The investigational oral agent upadacitinib was evaluated in a phase 3 clinical trial, dubbed SELECT-NEXT, in patients with moderate to severe RA who did not respond adequately to treatment with conventional synthetic DMARDs (csDMARDs).
Upadacitinib selectively inhibits JAK1, which plays a key role in the pathophysiology of rheumatoid arthritis.
The phase 3 trial evaluated the safety and efficacy of upadacitinib in two doses of 15mg and 30mg given daily once. AbbVie could demonstrate the safety trial of the drug was on par with what was observed in earlier trials of the drug.
Both the doses saw the primary and ranked secondary endpoints achieved during the trial with high statistical significance when compared to placebo treatment.

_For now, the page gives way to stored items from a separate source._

Lemma enqueue_keeps t s u s' th :
  sched_enqueue t s = Done (u, s') -> k_threads s !! t = Some th ->
  k_procs s' = k_procs s /\ exists q, k_threads s' !! t = Some (with_queued q th).
Proof.
  intros E Ht. unfold sched_enqueue in E.
  rewrite (bind_run (get_thread t) _ s th s) in E by (unfold get_thread; by rewrite Ht).
  destruct (truthy (queued th)).
  - injection E as _ <-. split; [done|]. exists (queued th). rewrite Ht. by destruct th.
  - inv_bind E. injection Hm as _ <-. inv_bind Hk. unfold LOCK_sched in Hm. inv_bind Hm. injection Hm0 as <- <-.
    destruct (sched_lock _); [done|]. injection Hk as _ <-. inv_bind Hk0. unfold push_queue in Hm. inv_bind Hm.
    unfold queue_of in Hm0. destruct (_ !! _) as [q|]; [|done]. injection Hm0 as <- <-. injection Hk0 as _ <-.
    injection Hk as _ <-. simpl. split; [done|]. exists 1. by rewrite lookup_insert_eq.
Qed.

(** a forked child runs as root: whenever [sched_fork] returns, the new thread has the
    interrupted registers with [rax] zero and the user segments, and its uid and gid are 0
    whatever those of the forking thread are. *)
Theorem fork_child_is_root me vm_mmap regs s r s' :
  sched_fork me vm_mmap regs s = Done (r, s') ->
  exists child th proc p, k_threads s' !! child = Some th /\ t_parent th = proc /\
    k_procs s' !! proc = Some p /\ r = s32 (pid p) /\ child ∈ p_threads p /\
    t_uid th = 0 /\ t_gid th = 0 /\ t_regs th RAX = 0 /\
    (forall g, g <> RAX -> g <> CS -> g <> SS -> t_regs th g = regs g).
Proof.
  unfold sched_fork. intros E. inv_bind E. inv_bind Hk. inv_bind Hk0. inv_bind Hk. inv_bind Hk0. inv_bind Hk.
  inv_bind Hk0. inv_bind Hk. inv_bind Hk0. inv_bind Hk. inv_bind Hk0. inv_bind Hk. inv_bind Hk0. inv_bind Hk.
  injection Hk0 as <- <-. apply on_vmm_keeps in Hm8 as [T8 P8], Hm10 as [T10 P10].
  injection Hm9 as _ <-. injection Hm7 as _ <-.
  set (th := mk_thread _ _ _ _ _ _ _ _ _ _ _) in *.
  destruct (enqueue_keeps _ _ _ _ th Hm11) as [P11 (q & Q11)].
  { rewrite T10. simpl. apply lookup_insert_eq. }
  unfold get_proc in Hm12. destruct (k_procs _ !! a1) as [p|] eqn:Ep; [|done]. injection Hm12 as <- <-.
  exists a2, (with_queued q th), a1, p. split_and!; try done.
  - rewrite P11, P10 in Ep. simpl in Ep. rewrite P8 in Ep. simpl in Ep. rewrite lookup_insert_eq in Ep.
    injection Ep as <-. simpl. apply elem_of_app. right. left.
  - intros g H1 H2 H3. simpl. unfold set_reg. by rewrite !decide_False.
Qed.

(** replacing the program of a running thread releases its lock: [sched_new_thread] on the
    current thread, as [sched_run_program] calls it for exec, leaves the thread unlocked
    while its CPU still runs it. *)
Theorem exec_unlocks_running_thread me thread parent addr prio uid gid s r s' :
  thread <> 0 -> parent <> 0 -> sched_new_thread me thread parent addr prio uid gid 0 s = Done (r, s') ->
  r = thread /\ exists th, k_threads s' !! thread = Some th /\ t_lock th = false /\ queued th = 0.
Proof.
  intros Ht Hp. unfold sched_new_thread, truthy. rewrite (proj2 (Z.eqb_neq thread 0)), (proj2 (Z.eqb_neq parent 0)) by done.
  cbn [negb]. rewrite (bind_run (mret thread) _ s thread s) by done. intros E.
  inv_bind E. inv_bind Hk. inv_bind Hk0. inv_bind Hk. inv_bind Hk0. inv_bind Hk.
  change (0 =? 0) with true in Hk0. cbn [negb] in Hk0. inv_bind Hk0. injection Hm4 as _ <-. injection Hk as <- <-.
  split; [done|].
  assert (HT : exists th, k_threads s3 !! thread = Some th /\ t_lock th = false /\ queued th = 0).
  { destruct (negb (user a =? 0)).
    - inv_bind Hm2. inv_bind Hk. inv_bind Hk0. inv_bind Hk. injection Hk0 as _ <-. simpl. rewrite lookup_insert_eq. by eexists.
    - inv_bind Hm2. injection Hk as _ <-. simpl. rewrite lookup_insert_eq. by eexists. }
  unfold get_proc in Hm3. destruct (k_procs s3 !! parent); [|done]. simpl in Hm3. simplify_eq.
  injection Hm5 as _ <-. exact HT.
Qed.

(** ** Waiting for children *)

Definition child_ids (s : kstate) (l : list Z) : Prop := Forall (fun c => is_Some (k_procs s !! c)) l.

(** The last child with the pid. *)
Definition is_child (s : kstate) (l : list Z) (want c e : Z) : Prop :=
  exists k q, l !! k = Some c /\ k_procs s !! c = Some q /\ pid q = want /\ p_event q = e /\
    forall j c' q', l !! j = Some c' -> k_procs s !! c' = Some q' -> pid q' = want -> j = k.

Lemma find_child_none l want found s :
  child_ids s l -> (forall c q, c ∈ l -> k_procs s !! c = Some q -> pid q <> u64 want) ->
  find_child l want found s = Done (found, s).
Proof.
  intros Hl. revert found. induction Hl as [|c l [q Hq] Hl IH]; intros found Hno; [done|]. simpl.
  rewrite (bind_run (get_proc c) _ s q s) by (unfold get_proc; by rewrite Hq).
  rewrite (proj2 (Z.eqb_neq _ _)) by (by apply (Hno c q); [left|]).
  apply IH. intros c' q' Hc'. apply Hno. by right.
Qed.

Lemma find_child_run l want found c e s :
  child_ids s l -> 0 < want < 2 ^ 63 -> is_child s l want c e -> find_child l want found s = Done ((e, c), s).
Proof.
  intros Hl Hw. revert found. induction Hl as [|c0 l [q0 Hq0] Hl IH]; intros found (k & q & Hk & Hq & Hpid & He & Hu); [done|].
  simpl. rewrite (bind_run (get_proc c0) _ s q0 s) by (unfold get_proc; by rewrite Hq0). rewrite (u64_small want) by lia.
  destruct k as [|k]; simpl in Hk.
  - injection Hk as ->. assert (q0 = q) as -> by congruence. rewrite Hpid, Z.eqb_refl, He.
    apply find_child_none; [done|]. intros c' q' Hc' Hq' Hp'. rewrite u64_small in Hp' by lia.
    apply list_elem_of_lookup in Hc' as [j Hj]. specialize (Hu (S j) c' q' Hj Hq' Hp'). lia.
  - rewrite (proj2 (Z.eqb_neq _ _)).
    + apply IH. exists k, q. split_and!; try done. intros j c' q' Hj Hq' Hp'. specialize (Hu (S j) c' q' Hj Hq' Hp'). lia.
    + intros E. specialize (Hu 0%nat c0 q0 eq_refl Hq0 E). lia.
Qed.

(** C33: [sched_waitpid] for an exited child: it returns the child's pid and consumes its exit
    event, whatever the uninitialised variables held; but the event's lock stays taken, so
    a second wait for the same child, and that child's event being triggered again, never
    return. *)
Theorem waitpid_reaps_once me junk_child junk_event rounds want options s p c e v :
  CURRENT_PROC me s = Done (p, s) -> child_ids s (p_children p) -> 0 < want < 2 ^ 31 ->
  is_child s (p_children p) want c e -> c <> 0 -> e <> 0 ->
  k_events s !! e = Some v -> e_lock v = false -> pending v <> 0 ->
  let s' := set_k_events (consume e (relock true [e] (k_events s))) s in
  sched_waitpid me junk_child junk_event rounds want options s = Done (want, s') /\
  sched_waitpid me junk_child junk_event rounds want options s' = Halt /\
  on_events (event_trigger e) s' = Halt.
Proof.
  intros Hp Hids Hw Hc Hc0 He0 Hv Hl Hpend s'.
  assert (Hready : ready (k_events s) [e]).
  { constructor; [apply NoDup_singleton|]. intros x ->%list_elem_of_singleton. by exists v. }
  assert (Hfp : first_pending (k_events s) [e] 0 = Some (0, e)).
  { simpl. unfold is_pending. rewrite Hv. unfold truthy. by rewrite (proj2 (Z.eqb_neq _ 0)). }
  set (b := negb (truthy (Z.land options WNOHANG))).
  pose proof (await_run (k_events s) [e] b rounds Hready) as Haw. rewrite Hfp in Haw.
  destruct (await_locks (k_events s) [e] b rounds 0 _ e Hready ltac:(rewrite Hfp; by eexists) Haw ltac:(left)) as [Htr Hagain].
  assert (Hgen : forall t, CURRENT_PROC me t = Done (p, t) -> k_procs t = k_procs s ->
    sched_waitpid me junk_child junk_event rounds want options t =
    (which ← on_events (event_await [e] b rounds);
     if which =? -1 then mret 0
     else
       child ← mret c;
       if negb (truthy child) then halt else q ← get_proc child; mret (s32 (pid q))) t).
  { intros t Ht Hpt. unfold sched_waitpid. rewrite (bind_run _ _ _ _ _ Ht).
    rewrite (proj2 (Z.eqb_neq want (-1))), (proj2 (Z.ltb_lt 0 want)) by lia.
    assert (Hids' : child_ids t (p_children p)) by (unfold child_ids; by rewrite Hpt).
    assert (Hc' : is_child t (p_children p) want c e) by (unfold is_child; by rewrite Hpt).
    pose proof (find_child_run (p_children p) want (junk_event, junk_child) c e t Hids' ltac:(lia) Hc') as Hf.
    rewrite (bind_run _ _ t (Some ([e], c)) t) by (by rewrite (bind_run _ _ _ _ _ Hf)).
    cbn [fst snd andb]. rewrite (proj2 (Z.eqb_neq e 0)) by done. cbn [andb].
    unfold truthy at 2. rewrite (proj2 (Z.eqb_neq c 0)) by done. done. }
  split; [|split].
  - rewrite (Hgen s Hp eq_refl). rewrite (bind_run _ _ s 0 s') by (unfold on_events, on; by rewrite Haw).
    change (0 =? -1) with false. cbv iota. rewrite (bind_run (mret c) _ s' c s') by done.
    unfold truthy. rewrite (proj2 (Z.eqb_neq c 0)) by done. cbn [negb].
    destruct Hc as (k & q & _ & Hq & Hpid & _). rewrite (bind_run (get_proc c) _ s' q s') by (unfold get_proc; simpl; by rewrite Hq).
    rewrite Hpid, s32_small by lia. done.
  - rewrite (Hgen s'); [|clear -Hp|done].
    + unfold mbind at 1, M_bind at 1, on_events, on. simpl k_events. by rewrite Hagain.
    + subst s'. unfold CURRENT_PROC, CURRENT_PROC_ptr, CURRENT_THREAD in *. inv_bind Hp. inv_bind Hm. inv_bind Hm0.
      unfold get_locals in Hm. destruct (k_cpus s !! me) as [cpu|] eqn:Ec; [|done]. injection Hm as <- <-.
      unfold get_thread in Hk1. destruct (k_threads s !! current_thread cpu) as [th|] eqn:Et; [|done]. injection Hk1 as <- <-.
      injection Hk0 as <- <-. unfold get_proc in Hk. destruct (k_procs s !! t_parent th) as [pp|] eqn:Epp; [|done]. injection Hk as <-.
      unfold mbind, M_bind, get_locals, get_thread, get_proc. simpl. rewrite Ec. simpl. rewrite Et. simpl. by rewrite Epp.
  - unfold on_events, on. simpl k_events. by rewrite Htr.
Qed.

As per AbbVie, about half of the patients on upadacitinib treatment at both doses had recorded low disease activity (LDA) while about 30% of them showed clinical remission.
The primary endpoints of the 12-week SELECT-NEXT were ACR20 and LDA. On the other hand, the secondary endpoints included ACR50, ACR70 and clinical remission.
AbbVie executive vice president, research and development and chief scientific officer Michael Severino said: “Selective inhibition of the JAK1 pathway may offer a novel treatment for rheumatoid arthritis patients who do not adequately respond to conventional therapies.
"We are especially encouraged by the results on the more stringent measures of efficacy, such as ACR70, low disease activity and clinical remission. We look forward to seeing the full results from our Phase 3 program.”
ACR20/50/70 is the percentage of improvement in RA symptoms as defined by the American College of Rheumatology.